In the boolean matrix display, each row corresponds to a museum piece and each column corresponds to a day. A 1 indicates days when a particular museum piece was out on display.
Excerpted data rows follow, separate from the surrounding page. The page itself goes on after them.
(** * ignoregrets: the snapshot / restore engine

    A shallow embedding of the Go sources of ignoregrets (package
    [snapshot], package [config], [InstallHook] of package [git], and the
    [snapshot], [prune], [inspect], [status], [list] and [init] commands
    of package [cmd]) and the properties of its selector, naming scheme,
    file filter, archive codec, restore engine, retention pruner,
    configuration and reports.  Line numbers refer to
    [internal/config/config.go], in which the sources of package
    [snapshot] are found after those of package [config], to
    [cmd/prune.go], [cmd/snapshot.go], [internal/git/git.go], and to
    [unnamed/part_001] (list, init), [unnamed/part_003] (status) and
    [unnamed/part_004] (inspect).

    Conventions.
    - Go's [int] is [Z]; [len] of a slice is [Z.of_nat (length _)].
    - A Go function returning [(T, error)] returns an [outcome T]; a
      run-time panic (slice index out of range) is a third outcome.
    - A Go [map[string]bool] used as a set is a [gset string]; a
      [map[string]string] is a [gmap string string].  Iteration over a Go map
      has no defined order: where the order is observable it is a parameter
      constrained to be a permutation of the map's content.
    - Library calls whose internals the program does not depend on
      ([filepath.Match], [sha256], [encoding/json]) are interfaces (type
      classes); small executable instances are given for the examples. *)

From Stdlib Require Import ZArith Ascii String DecimalString.
From Stdlib.Strings Require Import Byte.
From stdpp Require Import gmap strings list sorting.

Local Open Scope string_scope.
Local Open Scope list_scope.
Set Warnings "-clear-no-such-hyp".

(** ** Errors and outcomes *)

(** One constructor per [fmt.Errorf] message of the sources. *)
Inductive error : Type :=
  | ErrListSnapshots                                (* "failed to list snapshots: ..." *)
  | ErrNoSnapshots (commit : string)                (* "no snapshots found for commit %s" *)
  | ErrIndexNotFound (index : Z) (commit : string)  (* "snapshot index %d not found for commit %s" *)
  | ErrOpenSnapshot                                 (* "failed to open snapshot: ..." *)
  | ErrGzipReader                                   (* "failed to create gzip reader: ..." *)
  | ErrTarHeader                                    (* "failed to read tar header: ..." *)
  | ErrParseManifest                                (* "failed to parse manifest: ..." *)
  | ErrManifestNotFound                             (* "manifest.json not found in snapshot" *)
  | ErrCommitMismatch (expected got : string)       (* "snapshot commit hash mismatch: expected %s, got %s" *)
  | ErrCreateDir (dir : string)                     (* "failed to create directory: %s: ..." *)
  | ErrCreateFile (name : string)                   (* "failed to create file: %s: ..." *)
  | ErrNoFiles                                      (* "no files to snapshot" *)
  | ErrAddFile (path : string)                      (* "failed to add file to archive: %s: ..." *)
  | ErrRetention                                    (* "retention must be greater than 0" *)
  | ErrDeleteSnapshot (file : string)               (* "failed to delete snapshot %s: ..." *)
  | ErrReadManifest (cause : error).                (* "failed to read manifest: ..." *)

(** [runtime error: index out of range [i] with length n]. *)
Inductive panic : Type :=
  | IndexOutOfRange (i : Z) (n : nat).

Inductive outcome (A : Type) : Type :=
  | Ok (a : A)
  | Err (e : error)
  | Panic (p : panic).
Arguments Ok {A} a.
Arguments Err {A} e.
Arguments Panic {A} p.

Definition returns {A} (o : outcome A) : Prop :=
  match o with Ok _ | Err _ => True | Panic _ => False end.

(** ** The fragment of Go's standard library the engine calls *)

Module Go.

(** [len(s)] *)
Definition len {A} (s : list A) : Z := Z.of_nat (length s).

(** [s[i]]: a checked access; outside [0 <= i < len(s)] the program
    panics. *)
Definition index {A} (s : list A) (i : Z) : outcome A :=
  if (i <? 0)%Z || (len s <=? i)%Z then Panic (IndexOutOfRange i (length s))
  else match s !! Z.to_nat i with
       | Some x => Ok x
       | None => Panic (IndexOutOfRange i (length s))
       end.

(** [s[n:]] for [0 <= n <= len(s)]. *)
Definition slice_from {A} (s : list A) (n : Z) : list A := drop (Z.to_nat n) s.

(** [fmt.Sprintf("%d", z)] *)
Definition fmt_d (z : Z) : string := NilZero.string_of_int (Z.to_int z).

(** [strings.HasSuffix] *)
Definition HasSuffix (s suf : string) : bool :=
  String.prefix (String.rev suf) (String.rev s).

(** [strings.Split(s, sep)] for a one-character separator. *)
Fixpoint Split (s : string) (sep : ascii) : list string :=
  match s with
  | EmptyString => [EmptyString]
  | String c s' =>
      if Ascii.eqb c sep then EmptyString :: Split s' sep
      else match Split s' sep with
           | [] => [String c EmptyString]
           | p :: ps => String c p :: ps
           end
  end.

(** Byte-wise lexicographic order of Go strings, descending. *)
Definition string_ge (a b : string) : Prop := String.le b a.
#[global] Instance string_ge_dec : RelDecision string_ge.
Proof. intros a b. unfold string_ge. apply _. Defined.
#[global] Instance string_ge_total : Total string_ge.
Proof. intros a b. unfold string_ge. destruct (total String.le a b); auto. Qed.
#[global] Instance string_ge_trans : Transitive string_ge.
Proof. intros a b c H1 H2. unfold string_ge in *. by etrans. Qed.
#[global] Instance string_ge_antisym : AntiSymm (=) string_ge.
Proof. intros a b H1 H2. unfold string_ge in *. by apply (anti_symm String.le). Qed.

(** [slices.Sort(names)] / [sort.Strings]: ascending. *)
Definition SortStrings (l : list string) : list string := merge_sort String.le l.
(** [sort.Sort(sort.Reverse(sort.StringSlice(l)))]: descending. *)
Definition SortStringsReverse (l : list string) : list string := merge_sort string_ge l.

(** [filepath.Join(dir, name)] for a clean [dir] and a plain [name]. *)
Definition Join (dir name : string) : string := dir +:+ "/" +:+ name.

(** The [w] low decimal digits of [n], most significant first. *)
Fixpoint fixedDigits (w : nat) (n : N) : string :=
  match w with
  | O => EmptyString
  | S w' =>
      fixedDigits w' (n / 10) +:+
      String (ascii_of_N (48 + n mod 10)) EmptyString
  end.

(** Zero padding to width [w], as [time.Format] prints calendar fields
    (its [appendInt]): a number of at most [w] digits is printed in
    exactly [w] digits, a larger one in full. *)
Definition zpad (w : nat) (n : N) : string :=
  if (n <? 10 ^ N.of_nat w)%N then fixedDigits w n
  else NilZero.string_of_uint (N.to_uint n).

End Go.

(** [filepath.Match(pattern, name)]: [Some b] is [(b, nil)], [None] is
    [(false, ErrBadPattern)]. *)
Class PathMatch := Match : string → string → option bool.

(** A matcher for the examples: literal characters, [?] and [*], neither
    of which matches the separator. *)
Fixpoint glob_match (p : string) (n : string) : bool :=
  match p with
  | EmptyString => match n with EmptyString => true | _ => false end
  | String "*" p' =>
      (fix star (n : string) : bool :=
         glob_match p' n ||
         match n with
         | EmptyString => false
         | String c n' => negb (Ascii.eqb c "/") && star n'
         end) n
  | String "?" p' =>
      match n with
      | EmptyString => false
      | String c n' => negb (Ascii.eqb c "/") && glob_match p' n'
      end
  | String a p' =>
      match n with
      | EmptyString => false
      | String c n' => Ascii.eqb a c && glob_match p' n'
      end
  end.

Definition simple_glob : PathMatch := fun p n => Some (glob_match p n).

(** [sha256.New(); io.Copy(h, r); h.Sum(nil)] *)
Class Digest := Sum256 : list byte → list byte.

(** ** Data model *)

(** [config.Config] *)
Record Config : Type := mkConfig {
  Retention : Z;
  SnapshotOn : list string;
  RestoreOn : list string;
  HooksEnabled : bool;
  Exclude : list string;
  Include : list string
}.

(** [config.DefaultConfig] *)
Definition DefaultConfig : Config :=
  {| Retention := 10; SnapshotOn := ["commit"]; RestoreOn := ["checkout"];
     HooksEnabled := false; Exclude := []; Include := [] |}.

(** A [time.Time] in UTC, by its calendar fields. *)
Record GoTime : Type := mkTime {
  Year : N; Month : N; Day : N; Hour : N; Minute : N; Second : N
}.

(** [snapshot.Manifest] *)
Record Manifest : Type := mkManifest {
  CommitHash : string;
  Timestamp : GoTime;
  Index : Z;
  Files : gmap string string;   (* path -> sha256 *)
  Cfg : Config
}.

(** [json.Marshal] / [json.Unmarshal] at type [Manifest], with the codec's
    contract that a marshalled manifest unmarshals to itself (paths are
    taken to be valid UTF-8, which JSON text requires). *)
Class JSON := {
  Marshal : Manifest → list byte;
  Unmarshal : list byte → option Manifest;
  Unmarshal_Marshal : ∀ m, Unmarshal (Marshal m) = Some m
}.

(** [tar.Header]: the fields the engine sets and reads. *)
Record Header : Type := mkHeader {
  Name : string;
  Mode : Z;
  Size : Z
}.

(** What [tr.Next()] yields: an entry with its body, or a read error. *)
Inductive tarItem : Type :=
  | TarEntry (hdr : Header) (body : list byte)
  | TarCorrupt.

(** An entry of the snapshots directory.  A regular file either is a gzip
    stream holding a tar sequence or is not one ([gzip.NewReader] fails). *)
Inductive dirent : Type :=
  | EntDir
  | EntFile (gz : option (list tarItem)).

(** A node of the working tree: a regular file or a directory (symbolic
    links are not modelled). *)
Inductive node : Type :=
  | File (mode : Z) (data : list byte)
  | Folder.

(** The state the engine acts on.  [tree] maps the paths of the working
    directory (as the archive names them, relative and clean) to their
    nodes; [snapshots] is the content of [.ignoregrets/snapshots], keyed by
    file name.  The two are kept apart: entries of an archive are taken not
    to name files inside the snapshots directory. *)
Record World : Type := mkWorld {
  tree : gmap string node;
  snapshots : gmap string dirent
}.

Definition manifestName : string := "manifest.json".
Definition snapshotsDir : string := Go.Join ".ignoregrets" "snapshots".

(** ** Snapshot naming ([CreateSnapshot], config.go 539-541) *)

(** [t.Format("20060102T1504")] *)
Definition formatTimestamp (t : GoTime) : string :=
  Go.zpad 4 (Year t) +:+ Go.zpad 2 (Month t) +:+ Go.zpad 2 (Day t) +:+ "T" +:+
  Go.zpad 2 (Hour t) +:+ Go.zpad 2 (Minute t).

(** [fmt.Sprintf("%s_%s_%d.tar.gz", commit, timestamp, index)] *)
Definition snapshotFileName (commit : string) (t : GoTime) (index : Z) : string :=
  commit +:+ "_" +:+ formatTimestamp t +:+ "_" +:+ Go.fmt_d index +:+ ".tar.gz".

(** The chronological + index order of naming keys: by calendar minute
    (what the name records of the time), then by index. *)
Definition minuteKey (t : GoTime) : list N :=
  [Year t; Month t; Day t; Hour t; Minute t].

Fixpoint lex_ltb (a b : list N) : bool :=
  match a, b with
  | x :: a', y :: b' => (x <? y)%N || ((x =? y)%N && lex_ltb a' b')
  | [], _ :: _ => true
  | _, _ => false
  end.

Definition key_ltb (k1 k2 : GoTime * Z) : bool :=
  lex_ltb (minuteKey k1.1) (minuteKey k2.1) ||
  (bool_decide (minuteKey k1.1 = minuteKey k2.1) && (k1.2 <? k2.2)%Z).

(** ** Selector *)

Section Selector.
Context `{PathMatch}.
The order of rows corresponds to the order of pieces in the sections table.

display ← 40 28⍴(9/0),1,(4/0),1,(9/0),1,(3/0),(5/1),0,(10/1),0,(5/1),0,(8/1),0,(8/1),0,(4/1),0 0 1 1 0 1 0 1 0 1 1 0 1 0,(5/1),(3/0),1 0 1 0 1 1,(4/0),1 0 1 1 0 0 1 1 0,(6/1),0 1 0 1 0 0 1 1 0 0 1 1 0 1 0 0 1 1 0,(3/1),(3/0),(4/1),0 1 1 0 1 0 0,(7/1),0 1 0 1 1 0 1 1 0 1 1 0,(3/1),0 1 1 0,(4/1),0,(3/1),0 1 0,(3/1),0 0 1 1,(5/0),1 1 0,(3/1),0 1 0 0 1 1,(3/0),(5/1),0,(9/1),0,(3/1),0 1,(3/0),(5/1),0,(3/1),0,(3/1),(3/0),1 1 0 0 1 0 1,(4/0),1 1 0 1 0 1 0 1 0,(9/1),0,(7/1),0,(3/1),0 0 1 1 0 1 1 0 0 1 0 0 1 0,(5/1),0 1,(3/0),1 1 0 1 0 0,(3/1),0,(4/1),0 0 1 1,(7/0),(3/1),(3/0),1 1,(3/0),1 1 0 1 0 1,(6/0),1 1,(4/0),1 0 1 1,(5/0),1 0 1 0 1,(6/0),(3/1),(9/0),1 1,(3/0),1 0 1 0 1 1,(13/0),1 1,(11/0),1 0 1 1,(4/0),1 0 0,(4/1),0,(12/1),0,(5/1),0 1 0 0 1 1 0,(5/1),0,(4/1),0,(4/1),0 0 1,(5/0),1 1,(3/0),(8/1),0 0 1,(3/0),1,(3/0),1,(3/0),1 0 0 1 0 1 0 1 0 1 0 1 1 0,(3/1),(4/0),(3/1),0,(3/1),0 1 1,(3/0),(4/1),0 1 1 0 1 1,(3/0),1 1 0 1 0 1 0 1,(6/0),1 1,(14/0),(8/1),(4/0),(8/1),0,(3/1),0,(4/1),(6/0),1 0 0 1 1,(3/0),1 1 0 0 1 0 1 0 0 1 0 1,(5/0),1 0 0 1 0 1 0 0 1 1,(3/0),1,(8/0),1 0 1 0,(6/1),0 0,(7/1),0 1 1 0,(3/1),0,(9/1),0,(12/1),0 1 1 0,(9/1),0,(3/1),0 0,(3/1),(3/0),(3/1),0,(3/1),(5/0),(7/1),0 1 0,(5/1),0,(3/1),0 0,(3/1),0 0 1 1 0,(4/1),0 1,(3/0),(3/1),(5/0),1 0 1 1 0 1 0,(3/1),0,(5/1),0,(3/1),0,(4/1),0 1,(4/0),1 0 1 0 0 1 1,(5/0),1,(3/0),1 0 0 1 0 1,(3/0),1 0 1 0 0 1,(4/0),1 0 0 1,(6/0),1,(14/0),1 0 0,(4/1),(3/0),(6/1),0 0 1 0,(3/1),0,(4/1),0,(3/1),0 1 0 1,(3/0),(5/1),(3/0),1 0 0 1 0,(3/1),0 1,(4/0),1 0 1 1,(11/0),1,(15/0),(3/1),(4/0),1,(15/0),(5/1),0 1 0,(8/1),0,(3/1),(4/0),(5/1),0 1,(9/0),1 0 1 1 0 0 1 0 0 1,(4/0),1 0,(4/1),0,(7/1),(3/0),1 0 0 1,(3/0),(3/1),0 1 1

1. How many visitors arrived before 10AM?
2. What was the most popular section by visit duration?
3. Estimate the opening and closing times of each of the sections.
4. Which animal being on display corresponded with the highest increase in visit duration for its section?